Retype, without any change, the first line of the records and every line after it through the one containing "so_offsets offs !!".

======== AVAILABLE DATA ========

Lemma encode_step_agrees leg p id c offs so oi' so' se oi :
  same_item leg oi oi' -> 0 <= c -> offsets_ok so -> item_pos oi' ->
  offset_step id c so oi' = Ok so' -> so_size so' < 65536 ->
  so_offsets offs !! oi.1 = so_offsets so' !! oi.1 ->
  placed_alignment_padding p !! oi.1 = so_alignment_padding so' !! oi.1 ->
  encoding_agrees offs so se ->
  exists se', encode_step leg p se oi = Ok se' /\ encoding_agrees offs so' se'.
Proof.
  intros [Ho Hitem] Hc Hok Hpos Hstep Hlt Hoff Hpad [Hsize Hspans Hseen].
  pose proof (offset_step_grows _ _ _ _ _ Hc (proj1 Hok) Hpos Hstep) as Hgrow.
  pose proof (proj1 Hok) as Hnn.
  destruct oi as [o it], oi' as [o' it'], se as [bytes spans seen]. simpl in Ho. subst o'.
  cbn [es_bytes es_spans es_seen_alignments] in *. cbn [fst snd] in *.
  assert (Hat : so_offsets so' !! o = Some (so_size so)).
  { destruct it'; simpl in Hstep; inv_ok; simpl; by rewrite lookup_insert_eq. }
  rewrite Hat in Hoff. rewrite <- Hsize in Hoff.
  assert (Hoffset : checked_offset (zlen bytes) (leg_id leg) = Ok (zlen bytes)).
  { unfold checked_offset. rewrite (proj2 (try_from_u_Some U16 (zlen bytes) (zlen bytes))); [done|].
    split; [lia|done]. }
  assert (Hlen : forall n, 0 <= n -> zlen bytes + n < 65536 ->
    checked_span_len n (leg_id leg) (order_seq o) = Ok n).
  { intros n Hn Hb. unfold checked_span_len. rewrite (proj2 (try_from_u_Some U16 n n)); [done|].
    pose proof (zlen_nonneg bytes). split; [lia|done]. }
  destruct it as [|idx|idx|idx], it' as [|n|a]; simpl in Hitem; try done; cbn [encode_step].
  - eexists. split; [done|]. simpl in Hstep. injection Hstep as <-. by constructor.
  - destruct Hitem as (i & Hi & <-). rewrite Hi. cbn [expect obind]. rewrite encode_instr_total, Hoffset.
    cbn [obind]. simpl in Hstep. inv_arith. subst. simpl in Hlt.
    rewrite Hlen; [|apply zlen_nonneg|rewrite instr_bytes_length; lia]. cbn [obind].
    eexists. split; [done|]. constructor; cbn [es_bytes es_spans es_seen_alignments].
    + rewrite zlen_app, instr_bytes_length. simpl. lia.
    + rewrite Forall_app. split; [done|]. repeat constructor. simpl. by rewrite ItemOrder_eta.
    + done.
  - destruct Hitem as (d & Hd & <-). rewrite Hd, Hoffset. cbn [expect obind].
    simpl in Hstep. inv_arith. subst. simpl in Hlt. rewrite zlen_app.
    replace (zlen bytes + zlen (encode_data_block (item_data d)) - zlen bytes)
      with (zlen (encode_data_block (item_data d))) by lia.
    rewrite Hlen; [|apply zlen_nonneg|lia]. cbn [obind].
    eexists. split; [done|]. constructor; cbn [es_bytes es_spans es_seen_alignments].
    + rewrite zlen_app. simpl. lia.
    + rewrite Forall_app. split; [done|]. repeat constructor. simpl. by rewrite ItemOrder_eta.
    + done.
  - destruct Hitem as (d & Hd & Hdo). rewrite Hd. cbn [expect obind]. rewrite Hdo, Hpad.
    simpl in Hstep. inv_arith. subst. simpl. rewrite lookup_insert_eq. simpl. rewrite Hoffset.
    simpl. eexists. split; [done|]. constructor; cbn [es_bytes es_spans es_seen_alignments].
    + rewrite zlen_app. unfold zlen at 2. rewrite repeat_length, Z2Nat.id by lia. simpl. lia.
    + rewrite Forall_app. split; [done|]. repeat constructor. exact Hoff.
    + simpl. intros o' Ho'. destruct (decide (o' = item_order d)) as [->|Hne]; [set_solver|].
      rewrite lookup_insert_ne in Ho' by done. apply Hseen in Ho'. set_solver.
Qed.

Lemma encode_fold_agrees leg p id c offs : 0 <= c -> forall items items' so se,
  Forall2 (same_item leg) items items' -> NoDup (map fst items') -> Forall item_pos items' ->
  offsets_ok so -> ofold (offset_step id c) so items' = Ok offs -> so_size offs < 65536 ->
  placed_alignment_padding p = so_alignment_padding offs -> encoding_agrees offs so se ->
  exists se', ofold (encode_step leg p) se items = Ok se' /\ encoding_agrees offs offs se'.
Proof.
  intros Hc. induction items as [|oi items IH]; intros items' so se Hall Hnd Hpos Hok H Hlt Hp Hag.
  - inversion Hall; subst. injection H as ->. eauto.
  - inversion Hall as [|? oi' ? items1 Hi Hl]; subst. cbn [ofold] in H.
    apply obind_Ok in H as (so1 & Hso1 & H). simpl in Hnd. apply NoDup_cons in Hnd as [Hnin Hnd].
    apply Forall_cons in Hpos as [Hpos1 Hpos].
    destruct (offset_fold_preserves id c _ _ _ _ Hnin H) as [Hpo Hpp].
    pose proof (offset_step_ok _ _ _ _ _ Hc Hok Hpos1 Hso1) as Hok1.
    pose proof (proj1 (proj2 (offset_fold_ok id c Hc _ _ _ Hpos Hok1 H))) as Hg.
    destruct (encode_step_agrees leg p id c offs so oi' so1 se oi) as (se1 & Hse1 & Hag1);
      try done; [lia | | |].
    + rewrite (proj1 Hi). done.
    + rewrite Hp, (proj1 Hi). done.
    + cbn [ofold]. rewrite Hse1. cbn [obind]. by eapply IH.
Qed.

========

__EXERCISE RESPONSE__.
Lemma encode_step_agrees leg p id c offs so oi' so' se oi :
  same_item leg oi oi' -> 0 <= c -> offsets_ok so -> item_pos oi' ->
  offset_step id c so oi' = Ok so' -> so_size so' < 65536 ->
  so_offsets offs !! oi.1 = so_offsets so' !! oi.1 ->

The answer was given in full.